WHAT NEEDS TO BE DONE: Line tally for the word "land": count the lines below that contain it and reply with the number alone.

DATA SHOWN:
::::::::
Definition decode_flags (v : Z) : Vma.MemoryRegionFlags :=
  Vma.mkFlags (negb (Z.land v 0x01 =? 0)) (negb (Z.land v 0x02 =? 0)) (negb (Z.land v 0x04 =? 0))
    (negb (Z.land v 0x08 =? 0)) (negb (Z.land v 0x10 =? 0)).

Definition encode_fd_target (t : FdTable.FdTarget) : Z * Z :=
  match t with
  | FdTable.Stdin => (0, 0)
  | FdTable.Stdout => (1, 0)
  | FdTable.Stderr => (2, 0)
  | FdTable.PipeRead id => (3, id)
  | FdTable.PipeWrite id => (4, id)
  | FdTable.File idx => (5, idx)
  | FdTable.Scheme idx handle => (6, Z.lor (wrap 32 (Z.shiftl idx 16)) (wrap 32 handle))
  end.

Definition decode_fd_target (tag data : Z) : option FdTable.FdTarget :=
  if tag =? 0 then Some FdTable.Stdin
  else if tag =? 1 then Some FdTable.Stdout
  else if tag =? 2 then Some FdTable.Stderr
  else if tag =? 3 then Some (FdTable.PipeRead data)
  else if tag =? 4 then Some (FdTable.PipeWrite data)
  else if tag =? 5 then Some (FdTable.File (wrap 8 data))
  else if tag =? 6 then Some (FdTable.Scheme (wrap 8 (Z.shiftr data 16)) (Z.land data 0xFFFF))
  else None.

Definition cpu_regs (c : CpuState) : list Z :=
  [r15 c; r14 c; r13 c; r12 c; r11 c; r10 c; r9 c; r8 c; rdi c; rsi c;
   rbp c; rbx c; rdx c; rcx c; rax c; rip c; cs c; rflags c; rsp c; ss c].

Definition cpu_of (regs : list Z) : CpuState :=
  let r i := nth i regs 0 in
  mkCpu (r 0%nat) (r 1%nat) (r 2%nat) (r 3%nat) (r 4%nat) (r 5%nat) (r 6%nat) (r 7%nat) (r 8%nat) (r 9%nat)
    (r 10%nat) (r 11%nat) (r 12%nat) (r 13%nat) (r 14%nat) (r 15%nat) (r 16%nat) (r 17%nat) (r 18%nat) (r 19%nat).

Definition abi_code (a : Process.AbiKind) : Z :=
  match a with Process.LinuxElf => 0 | Process.Wasm => 1 | Process.ZiqaNative => 2 | Process.RedoxElf => 3 end.

Definition abi_of (v : Z) : option Process.AbiKind :=
  if v =? 0 then Some Process.LinuxElf
  else if v =? 1 then Some Process.Wasm
  else if v =? 2 then Some Process.ZiqaNative
  else None.

(** ** Taking a snapshot *)

Definition header (p : SnapProc) : list Z :=
  let q := proc p in
  let i := Process.image q in
  let buf := push_u32 SNAP_VERSION SNAP_MAGIC in
  let buf := foldl (fun buf v => push_u64 v buf) buf (cpu_regs (cpu_state p)) in
  let buf := push_u64 (Process.pid q) buf in
  let buf := push_u64 (abi_code (Process.abi q)) buf in
  let buf := push_u64 (Process.priority q) buf in
  let buf := push_u64 (Process.brk i) buf in
  let buf := push_u64 (Process.mmap_bump i) buf in
  let buf := push_u64 (Process.entry_point i) buf in
  let buf := push_u64 (Process.stack_top i) buf in
  push_u32 (cwd_len p) buf.

(** [(size + PAGE_SIZE - 1) / PAGE_SIZE] *)
Definition page_count {E} (size : Z) : res E Z := n ← uadd size 4096; Ok ((n - 1) / 4096).

(** One open descriptor. *)
Definition fd_bytes (fd_idx : nat) (desc : FdTable.FileDesc) (t : FdTable.Table) : res unit (list Z) :=
  let buf := push_u32 (Z.of_nat fd_idx) [] in
  let '(tag, target_data) := encode_fd_target (FdTable.target desc) in
  let buf := push_u32 target_data (buf ++ [tag]) in
  let buf := push_u32 (FdTable.flags desc) buf in
  let buf := push_u64 (FdTable.offset desc) buf in
  path_len ← index (FdTable.path_lens t) (Z.of_nat fd_idx);
  let buf := buf ++ [wrap 8 path_len] in
  if 0 <? path_len then
    row ← index (FdTable.paths t) (Z.of_nat fd_idx);
    path ← slice 0 path_len row;
    Ok (buf ++ path)
  else Ok buf.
::::::::
SOLUTION FOR THIS TASK: 3